> _Problem details_: List all the lines in these records that hold "change".

> _Extracted information_:
(** ** Termination *)

Lemma Step_step cfg s e s' :
  wf cfg s → running s = true → Step cfg s e s' → step cfg e s = Some s'.
Proof.
  intros Hwf Hrun Hs. unfold step. rewrite Hrun.
  pose proof (wf_in_buf _ _ Hwf) as Hin.
  destruct Hs;
    repeat match goal with
    | H : collectors s !! _ = Some _ |- _ =>
        destruct (wf_env _ _ Hwf _ _ H) as (? & ? & _); revert H
    | H : outs s !! _ = Some _ |- _ => pose proof (wf_outs_buf _ _ Hwf _ _ H); revert H
    end; intros; simpl;
    unfold Generator, Worker, collect, wait_and_close, main, ctx_done, can_sync,
      chan_send, chan_recv, chan_recv_closed, chan_close, get_chan, put_chan,
      incr_amount, wg_done, goto_worker, goto_collector; simpl;
    repeat match goal with
    | H : ?x = _ |- context [?x] => rewrite H; simpl
    end.
  all: repeat first [ rewrite decide_True by (repeat split; try done; lia)
                    | rewrite decide_False by (try done; lia)
                    | rewrite bool_decide_true by (try done; lia)
                    | rewrite bool_decide_false by (try done; lia)
                    | match goal with
                      | H : ?x = _ |- context [?x] => rewrite H; simpl
                      end ]; simpl; try done.
  all: match goal with
       | H : _ !! _ = Some ?x |- context [mbind _ ?o] =>
           let E := fresh in assert (o = Some x) as E by exact H; rewrite E; clear E
       end; simpl;
       repeat match goal with H : ?x = _ |- context [?x] => rewrite H; simpl end.
  all: repeat case_match; simplify_eq/=; try done.
  all: match goal with H : ¬ _ |- _ => by destruct H end.
Qed.

Lemma barrier_done_closed cfg tr s :
  runs cfg tr s → barrier s = BDone → closed (chOut s) = true.
Proof.
  revert tr s.
  apply (runs_ind cfg (λ _ s, barrier s = BDone → closed (chOut s) = true)); [done|].
  intros tr s e s' _ _ _ IH Hs. destruct Hs; simpl; try done.
Qed.

Lemma sumZ_fmap_nonneg {A} (f : A → Z) (l : list A) :
  (∀ x, 0 ≤ f x) → 0 ≤ sumZ (f <$> l).
Proof.
  intros Hf. induction l as [|x l IH]; [done|].
  change (sumZ (f <$> x :: l)) with (f x + sumZ (f <$> l)). specialize (Hf x). lia.
Qed.

Lemma sumZ_pos_lookup {A} (f : A → Z) (l : list A) :
  sumZ (f <$> l) ≠ 0 → ∃ k x, l !! k = Some x ∧ f x ≠ 0.
Proof.
  induction l as [|x l IH]; [done|].
  change (sumZ (f <$> x :: l)) with (f x + sumZ (f <$> l)). intros H.
  destruct (decide (f x = 0)) as [H0|H0].
  - destruct IH as (k & y & ? & ?); [lia|]. by exists (S k), y.
  - by exists 0%nat, x.
Qed.

Lemma todo_nonneg s : 0 ≤ todo s.
Proof.
  unfold todo.
  assert (0 ≤ gen_todo (g_pc s)) by (destruct (g_pc s); simpl; lia).
  assert (0 ≤ barrier_todo (barrier s)) by (destruct (barrier s); simpl; lia).
  assert (0 ≤ main_todo (m_pc s)) by (destruct (m_pc s); simpl; lia).
  assert (0 ≤ sumZ (worker_todo <$> workers s)).
  { apply sumZ_fmap_nonneg. intros []; simpl; lia. }
  assert (0 ≤ sumZ (collector_todo <$> collectors s)).
  { apply sumZ_fmap_nonneg. intros cl. unfold collector_todo. destruct (cl_pc cl); lia. }
  lia.
Qed.

Lemma fire cfg s e s' :
  wf cfg s → running s = true → Step cfg s e s' → todo s' < todo s → now s ≤ now s' →
  ∃ tr' s'', exec cfg tr' s = Some s'' ∧ todo s'' < todo s ∧ now s ≤ now s''.
Proof.
  intros Hwf Hrun Hs Ht Hn. exists [e], s'. simpl.
  by rewrite (Step_step _ _ _ _ Hwf Hrun Hs).
Qed.

Ltac less :=
  unfold todo, goto_worker, goto_collector, tally_result; simpl;
  repeat (erewrite sumZ_fmap_insert by eassumption); simpl;
  unfold collector_todo; simpl;
  repeat match goal with
  | H : g_pc _ = _ |- _ => rewrite H
  | H : m_pc _ = _ |- _ => rewrite H
  | H : barrier _ = _ |- _ => rewrite H
  | H : cl_pc _ = _ |- _ => rewrite H
  | H : buf _ = _ |- _ => rewrite H
  end; simpl; rewrite ?length_app; simpl; lia.

Ltac fire_with c := eapply fire; [done|done|eapply c; eauto|less|simpl; lia].

(** After the deadline a lane whose collector has not finished can move. *)
Lemma lane_progress cfg tr s k cl :
  runs cfg tr s → running s = true → timeout cfg ≤ now s →
  collectors s !! k = Some cl → cl_pc cl ≠ CDone →
  closed (chOut s) = false → buf (chOut s) = [] →
  ∃ tr' s', exec cfg tr' s = Some s' ∧ todo s' < todo s ∧ now s ≤ now s'.
Proof.
  intros Hr Hrun Hlate Hcl Hpc Hopen Hbuf.
  pose proof (runs_wf _ _ _ Hr) as Hwf.
  pose proof (runs_closing _ _ _ Hr) as Hcls.
  pose proof (lookup_lt_Some _ _ _ Hcl) as Hk.
  rewrite (wf_collectors_len _ _ Hwf) in Hk.
  destruct (lookup_lt_is_Some_2 (outs s) k) as [ch Hch].
  { by rewrite (wf_outs_len _ _ Hwf). }
  destruct (lookup_lt_is_Some_2 (workers s) k) as [pc Hw].
  { by rewrite (wf_workers_len _ _ Hwf). }
  destruct (lookup_lt_is_Some_2 (amounts s) k) as [a Ha].
  { by rewrite (wf_amounts_len _ _ Hwf). }
  destruct (cl_pc cl) eqn:Hcpc; [| | | |done].
  - (* the collector waits for outs[k] *)
    destruct (closed ch) eqn:Hchc; [fire_with step_collector_eof|].
    destruct pc.
    + (* the worker waits for chIn *)
      destruct (closed (chIn s)) eqn:Hin; [fire_with step_worker_eof|].
      destruct (g_pc s) eqn:Hg.
      * fire_with step_ctx_done.
      * fire_with step_publish.
      * fire_with step_call.
      * fire_with step_add_sum.
      * fire_with step_add_count.
      * fire_with step_next.
      * fire_with step_close_in.
      * apply (cls_gen _ _ _ Hcls) in Hg. congruence.
    + fire_with step_forward.
    + fire_with step_sleep.
    + (* asleep: the clock ticks until the worker wakes up *)
      destruct (decide (wake ≤ now s)) as [Hwake|Hwake]; [fire_with step_wake|].
      assert (Step cfg s (EvTick (wake - now s)) (set_now (now s + (wake - now s)) s))
        as Htick by (constructor; lia).
      pose proof (wf_step _ _ _ _ Hwf Htick) as Hwf'.
      set (s1 := set_now (now s + (wake - now s)) s) in *.
      assert (Step cfg s1 (EvWake k) (goto_worker k WRecv s1)) as Hwk.
      { eapply step_wake; [exact Hw|]. simpl. lia. }
      exists [EvTick (wake - now s); EvWake k], (goto_worker k WRecv s1). simpl.
      rewrite (Step_step _ _ _ _ Hwf Hrun Htick). simpl. fold s1.
      rewrite (Step_step _ _ _ _ Hwf' Hrun Hwk).
      split; [done|]. split; [|simpl; lia].
      unfold todo, goto_worker, s1. simpl.
      erewrite sumZ_fmap_insert by eassumption. simpl. lia.
    + fire_with step_close_out.
    + pose proof (cls_worker _ _ _ Hcls _ _ Hw Hch). congruence.
  - fire_with step_collect. rewrite Hbuf. simpl. lia.
  - fire_with step_count.
  - fire_with step_wg_done. pose proof (wf_live _ _ _ _ Hwf Hcl) as Hl.
    unfold live in Hl. rewrite Hcpc in Hl. lia.
Qed.

(** After the deadline the program is never stuck: while [main] has not
    ended some goroutine can move, and what is left to do gets less. *)
Lemma progress cfg tr s :
  runs cfg tr s → running s = true → timeout cfg ≤ now s →
  ∃ tr' s', exec cfg tr' s = Some s' ∧ todo s' < todo s ∧ now s ≤ now s'.
Proof.
  intros Hr Hrun Hlate.
  pose proof (runs_wf _ _ _ Hr) as Hwf.
  destruct (m_pc s) eqn:Hm.
  - destruct (buf (chOut s)) as [|v rest] eqn:Hbuf; [|fire_with step_result].
    destruct (closed (chOut s)) eqn:Hcl; [fire_with step_results_eof|].
    destruct (barrier s) eqn:Hb.
    + destruct (decide (wg s = 0)) as [Hwg|Hwg]; [fire_with step_wg_wait|].
      rewrite (wf_wg _ _ Hwf) in Hwg.
      apply sumZ_pos_lookup in Hwg as (k & cl & Hk & Hlive).
      eapply lane_progress; eauto.
      intros Hd. unfold live in Hlive. by rewrite Hd in Hlive.
    + fire_with step_close_result.
    + apply (barrier_done_closed _ _ _ Hr) in Hb. congruence.
  - fire_with step_print.
  - fire_with step_validate.
  - apply running_true in Hrun as [_ Hne]. by destruct (Hne o).
Qed.

Lemma runs_exec cfg tr tr' s s' :
  runs cfg tr s → exec cfg tr' s = Some s' → runs cfg (tr ++ tr') s'.
Proof. unfold runs. intros H1 H2. by rewrite exec_app, H1. Qed.

Lemma finish_late cfg n tr s :
  runs cfg tr s → timeout cfg ≤ now s → todo s ≤ Z.of_nat n →
  ∃ tr' s' o, runs cfg (tr ++ tr') s' ∧ m_pc s' = MExit o.
Proof.
  revert tr s. induction n as [|n IH]; intros tr s Hr Hlate Hn.
  all: destruct (running s) eqn:Hrun.
  all: try (exists [], s; rewrite app_nil_r;
            pose proof (wf_crashed _ _ (runs_wf _ _ _ Hr)) as Hc;
            unfold running in Hrun; rewrite Hc in Hrun;
            destruct (m_pc s) as [| | |o] eqn:Hm; try done; by exists o).
  all: destruct (progress _ _ _ Hr Hrun Hlate) as (tr1 & s1 & Hx & Hless & Hnow).
  - pose proof (todo_nonneg s1). lia.
  - destruct (IH (tr ++ tr1) s1) as (tr2 & s2 & o & Hr2 & Ho);
      [by eapply runs_exec|lia|lia|].
    exists (tr1 ++ tr2), s2, o. by rewrite (assoc_L (++)).
Qed.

> _Solution below_:
  change (sumZ (f <$> x :: l)) with (f x + sumZ (f <$> l)). specialize (Hf x). lia.
  change (sumZ (f <$> x :: l)) with (f x + sumZ (f <$> l)). intros H.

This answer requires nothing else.